> Description of the task:
Each line of the listing below containing the word "unset" should be returned.

─── Exercise material

(** C2, as the code has it.  When the settings have loaded with a BGP
    section and [_start_speaker] raises on it, whatever it raises,
    [start] raises the same exception and ends in the state
    [_start_speaker] left: nothing catches the exception, and neither the
    shell nor the control channel is launched. *)
Theorem bootstrap_failure_aborts_start (CONF : conf) (st : state) (p : string)
    (m : pymodule) (bgp : pyval) (e : exn) :
  self_config_file st = Some p → p ≠ "" → isfile p = true →
  load_source settings_module p = inr m → m !! "BGP" = Some bgp →
  (_start_speaker bgp (before_bootstrap st p m)).1 = inl e →
  start CONF st = (inl e, (_start_speaker bgp (before_bootstrap st p m)).2)
  ∧ (∃ new,
       trace (start CONF st).2 = trace st ++ new
       ∧ (Shell ∉ steps new) ∧ (Control ∉ steps new)).
Proof.
  intros Hcf Hne Hfile Hload Hbgp Hrun. split.
  - by apply start_bootstrap_raises.
  - destruct (start_takes_plan CONF st) as (new & E & _ & _).
    exists new. split; [exact E|].
    rewrite (start_bootstrap_raises CONF st p m bgp e) in E by done.
    destruct (takes_start_speaker bgp (before_bootstrap st p m))
      as (new' & E' & P' & _).
    cbn [snd] in E. rewrite E' in E. unfold before_bootstrap in E. cbn [trace] in E.
    rewrite <- !(assoc_L (++)) in E. apply app_inv_head in E. subst new.
    rewrite !steps_app. change (steps [_; _; _]) with [Load].
    assert (steps (if bool_decide (is_Some (m !! "LOGGING"))
                   then [LogDebug "Loading LOGGING settings... (NOT implemented yet)" []]
                   else []) = []) as -> by (by destruct (bool_decide _)).
    change (steps [LogDebug _ _]) with (@nil step). cbn [app].
    destruct P' as [k Hk].
    assert (∀ x, x ∈ steps new' → x = Bootstrap) as Hin.
    { intros x Hx. assert (x ∈ [Bootstrap]) by (rewrite Hk; set_solver). set_solver. }
    split; intros Hx; apply elem_of_cons in Hx as [?|Hx]; try done;
      by apply Hin in Hx.
Qed.

(** C7, as the code has it.  [start] takes its steps in the order of its
    plan: loading, if a configuration file is set; bootstrap, if the
    loaded settings have a BGP section; the shell, if they have an SSH
    section; the control channel.  The steps taken are an initial segment
    of the plan, and the whole plan when [start] returns.  With neither
    section, a configuration that is unset or loads, and a valid bind
    address, [start] returns the handle of the control channel, launched
    once, as the last step.  With an invalid bind address, whatever the
    configuration, [start] raises and the control channel is not
    launched; with neither section and a configuration that is unset or
    loads, the exception is the one [validate_rpc_host] raises, before
    the launch. *)
Theorem start_follows_plan (CONF : conf) (st : state) :
  ∃ new,
    trace (start CONF st).2 = trace st ++ new
    ∧ steps new `prefix_of` plan (self_config_file st)
    ∧ (outcome (start CONF st).1 = None → steps new = plan (self_config_file st))
    ∧ (loads (self_config_file st) →
       document (self_config_file st) !! "BGP" = None →
       document (self_config_file st) !! "SSH" = None →
       is_valid_ipv4 (rpc_host CONF) = true ∨ is_valid_ipv6 (rpc_host CONF) = true →
       (start CONF st).1 = inr (Task NET_CONTROLLER_start (rpc_settings CONF))
       ∧ steps new
         = (if py_bool (self_config_file st) then [Load] else []) ++ [Control])
    ∧ (is_valid_ipv4 (rpc_host CONF) = false →
       is_valid_ipv6 (rpc_host CONF) = false →
       (∃ e, (start CONF st).1 = inl e)
       ∧ (Control ∉ steps new)
       ∧ (loads (self_config_file st) →
          document (self_config_file st) !! "BGP" = None →
          document (self_config_file st) !! "SSH" = None →
          (start CONF st).1
          = inl (ApplicationException
                   ("Invalid RPC ip address: " +:+ rpc_host CONF))
          ∧ steps new = (if py_bool (self_config_file st) then [Load] else []))).
Proof.
  destruct (start_takes_plan CONF st) as (new & E & P & F).
  exists new. split; [exact E|]. split; [exact P|]. split; [exact F|]. split.
  - intros Hl Hb Hs Hv. pose proof (start_bare_returns CONF st Hl Hb Hs Hv) as Hr.
    split; [exact Hr|]. rewrite F by by rewrite Hr.
    unfold plan. rewrite Hb, Hs.
    by rewrite !bool_decide_eq_false_2 by by intros [? ?].
  - intros H4 H6.
    destruct (start_invalid_host CONF st H4 H6) as (e & new' & Hr & E' & Hc & Hbare).
    rewrite E in E'. apply app_inv_head in E' as <-.
    split; [by exists e|]. split; [exact Hc|].
    intros Hl Hb Hs. destruct (Hbare Hl Hb Hs) as [-> Hsteps]. by split.
Qed.
End Claims.

(** * The statements on the sample environment *)

Section Exercises.
#[local] Existing Instance Sample.base.
#[local] Existing Instance Sample.names.
#[local] Existing Instance Sample.addresses.
#[local] Existing Instance Sample.files.
#[local] Existing Instance Sample.recorder.

(** Three neighbors, the second rejected: all three are attempted in
    order, one exception is logged, and the speaker holds the first and
    the third. *)
Example neighbors_valid_malformed_valid :
  _add_neighbors
    (VList [VDict Sample.valid1; VDict Sample.malformed; VDict Sample.valid2]) Sample.fresh
  = (inr tt,
     State None
       (Some [(NeighborAdd, Sample.valid1); (NeighborAdd, Sample.valid2)])
       [LogDebug "Adding neighbor settings: %s" [VDict Sample.valid1];
        Call NeighborAdd Sample.valid1 None;
        LogDebug "Adding neighbor settings: %s" [VDict Sample.malformed];
        Call NeighborAdd Sample.malformed
          (Some (Sample.RuntimeConfigError "address is required"));
        LogException (Sample.RuntimeConfigError "address is required");
        LogDebug "Adding neighbor settings: %s" [VDict Sample.valid2];
        Call NeighborAdd Sample.valid2 None]).
Proof. vm_compute. reflexivity. Qed.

──────

> Result:
    section, a configuration that is unset or loads, and a valid bind
    launched; with neither section and a configuration that is unset or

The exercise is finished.